_Records to process:_

──────────────────────────────

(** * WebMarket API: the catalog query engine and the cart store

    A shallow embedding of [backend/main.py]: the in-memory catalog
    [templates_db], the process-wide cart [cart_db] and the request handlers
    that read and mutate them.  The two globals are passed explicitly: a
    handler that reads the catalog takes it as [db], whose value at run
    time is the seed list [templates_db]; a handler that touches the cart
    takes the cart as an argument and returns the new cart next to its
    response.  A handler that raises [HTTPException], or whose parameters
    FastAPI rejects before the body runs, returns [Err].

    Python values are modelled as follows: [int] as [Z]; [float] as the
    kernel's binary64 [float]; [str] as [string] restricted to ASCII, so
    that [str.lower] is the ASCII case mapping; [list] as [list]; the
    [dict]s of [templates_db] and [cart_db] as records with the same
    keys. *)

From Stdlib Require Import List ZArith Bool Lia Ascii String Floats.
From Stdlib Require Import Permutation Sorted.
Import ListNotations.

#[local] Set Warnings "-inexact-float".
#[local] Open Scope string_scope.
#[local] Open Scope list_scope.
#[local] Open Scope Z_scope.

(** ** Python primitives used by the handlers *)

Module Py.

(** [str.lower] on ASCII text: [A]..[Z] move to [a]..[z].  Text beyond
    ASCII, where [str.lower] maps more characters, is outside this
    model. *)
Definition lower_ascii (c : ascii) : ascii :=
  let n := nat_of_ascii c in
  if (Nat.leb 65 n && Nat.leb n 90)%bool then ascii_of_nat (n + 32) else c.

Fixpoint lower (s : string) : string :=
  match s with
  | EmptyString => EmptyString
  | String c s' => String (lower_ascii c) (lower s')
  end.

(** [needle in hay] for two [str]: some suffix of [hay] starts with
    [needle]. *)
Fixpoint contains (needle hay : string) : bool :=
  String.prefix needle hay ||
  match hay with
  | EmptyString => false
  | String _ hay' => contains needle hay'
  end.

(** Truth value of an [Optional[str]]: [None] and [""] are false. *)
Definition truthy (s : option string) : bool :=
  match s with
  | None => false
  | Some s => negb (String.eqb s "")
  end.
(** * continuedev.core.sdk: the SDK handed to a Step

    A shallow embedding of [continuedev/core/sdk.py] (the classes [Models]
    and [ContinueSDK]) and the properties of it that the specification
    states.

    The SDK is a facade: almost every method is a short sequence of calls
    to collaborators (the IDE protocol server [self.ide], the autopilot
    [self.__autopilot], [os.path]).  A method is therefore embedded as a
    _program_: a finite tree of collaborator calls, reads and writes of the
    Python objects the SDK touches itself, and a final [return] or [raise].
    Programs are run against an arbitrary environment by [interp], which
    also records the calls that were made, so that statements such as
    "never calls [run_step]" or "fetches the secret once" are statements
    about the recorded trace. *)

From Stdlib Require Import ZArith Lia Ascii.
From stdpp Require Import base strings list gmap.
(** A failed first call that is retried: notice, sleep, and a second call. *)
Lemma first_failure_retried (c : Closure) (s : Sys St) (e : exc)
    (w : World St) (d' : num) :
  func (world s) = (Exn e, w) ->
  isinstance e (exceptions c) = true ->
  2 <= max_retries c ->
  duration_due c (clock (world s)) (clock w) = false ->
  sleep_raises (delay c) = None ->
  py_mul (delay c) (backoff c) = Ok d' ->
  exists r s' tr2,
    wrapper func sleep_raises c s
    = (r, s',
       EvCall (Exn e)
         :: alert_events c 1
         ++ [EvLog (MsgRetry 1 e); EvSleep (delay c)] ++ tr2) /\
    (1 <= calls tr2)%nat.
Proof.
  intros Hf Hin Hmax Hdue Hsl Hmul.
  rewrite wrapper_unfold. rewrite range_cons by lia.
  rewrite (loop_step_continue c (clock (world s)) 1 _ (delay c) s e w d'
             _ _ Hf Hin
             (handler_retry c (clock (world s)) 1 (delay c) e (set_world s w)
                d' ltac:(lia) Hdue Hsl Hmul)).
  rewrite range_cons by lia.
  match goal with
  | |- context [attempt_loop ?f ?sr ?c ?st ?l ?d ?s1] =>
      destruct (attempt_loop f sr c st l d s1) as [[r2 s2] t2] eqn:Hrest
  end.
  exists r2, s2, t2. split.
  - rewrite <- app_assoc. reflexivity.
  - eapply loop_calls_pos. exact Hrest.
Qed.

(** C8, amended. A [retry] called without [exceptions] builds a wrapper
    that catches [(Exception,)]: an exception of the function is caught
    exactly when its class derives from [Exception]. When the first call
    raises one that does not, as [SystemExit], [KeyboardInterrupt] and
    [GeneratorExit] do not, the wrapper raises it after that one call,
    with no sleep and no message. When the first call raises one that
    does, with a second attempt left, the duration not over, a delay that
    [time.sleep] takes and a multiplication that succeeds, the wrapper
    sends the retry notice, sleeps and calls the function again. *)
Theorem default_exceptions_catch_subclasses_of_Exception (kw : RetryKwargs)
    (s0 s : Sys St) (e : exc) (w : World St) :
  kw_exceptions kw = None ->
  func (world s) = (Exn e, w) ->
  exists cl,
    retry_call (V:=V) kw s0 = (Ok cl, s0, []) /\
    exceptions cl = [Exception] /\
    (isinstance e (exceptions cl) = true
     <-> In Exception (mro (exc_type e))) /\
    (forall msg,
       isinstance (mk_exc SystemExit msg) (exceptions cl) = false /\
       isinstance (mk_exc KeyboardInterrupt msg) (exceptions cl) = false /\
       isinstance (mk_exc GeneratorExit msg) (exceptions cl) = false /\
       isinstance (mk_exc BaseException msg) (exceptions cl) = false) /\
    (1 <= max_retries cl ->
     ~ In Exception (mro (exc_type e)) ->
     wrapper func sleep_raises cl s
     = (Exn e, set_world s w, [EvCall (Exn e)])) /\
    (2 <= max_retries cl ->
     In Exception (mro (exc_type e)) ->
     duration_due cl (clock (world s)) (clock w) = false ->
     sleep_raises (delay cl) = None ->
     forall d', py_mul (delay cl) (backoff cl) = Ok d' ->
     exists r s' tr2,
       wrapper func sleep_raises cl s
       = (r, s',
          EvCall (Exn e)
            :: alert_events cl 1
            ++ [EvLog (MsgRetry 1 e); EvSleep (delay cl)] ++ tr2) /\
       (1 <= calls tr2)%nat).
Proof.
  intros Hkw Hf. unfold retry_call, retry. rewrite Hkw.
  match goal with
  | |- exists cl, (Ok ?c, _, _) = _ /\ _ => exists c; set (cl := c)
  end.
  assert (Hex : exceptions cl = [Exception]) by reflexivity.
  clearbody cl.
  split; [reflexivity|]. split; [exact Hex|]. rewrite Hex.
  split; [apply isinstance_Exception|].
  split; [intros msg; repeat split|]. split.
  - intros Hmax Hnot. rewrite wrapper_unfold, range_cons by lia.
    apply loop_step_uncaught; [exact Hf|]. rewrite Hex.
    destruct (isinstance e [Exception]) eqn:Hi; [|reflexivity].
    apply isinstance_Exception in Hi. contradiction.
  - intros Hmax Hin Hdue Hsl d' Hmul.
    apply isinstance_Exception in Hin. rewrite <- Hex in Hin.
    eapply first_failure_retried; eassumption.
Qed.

──────────────────────────────

Scan the data above for the word "MsgRetry". Copy every line in which it is found.

         ++ [EvLog (MsgRetry 1 e); EvSleep (delay c)] ++ tr2) /\
            ++ [EvLog (MsgRetry 1 e); EvSleep (delay cl)] ++ tr2) /\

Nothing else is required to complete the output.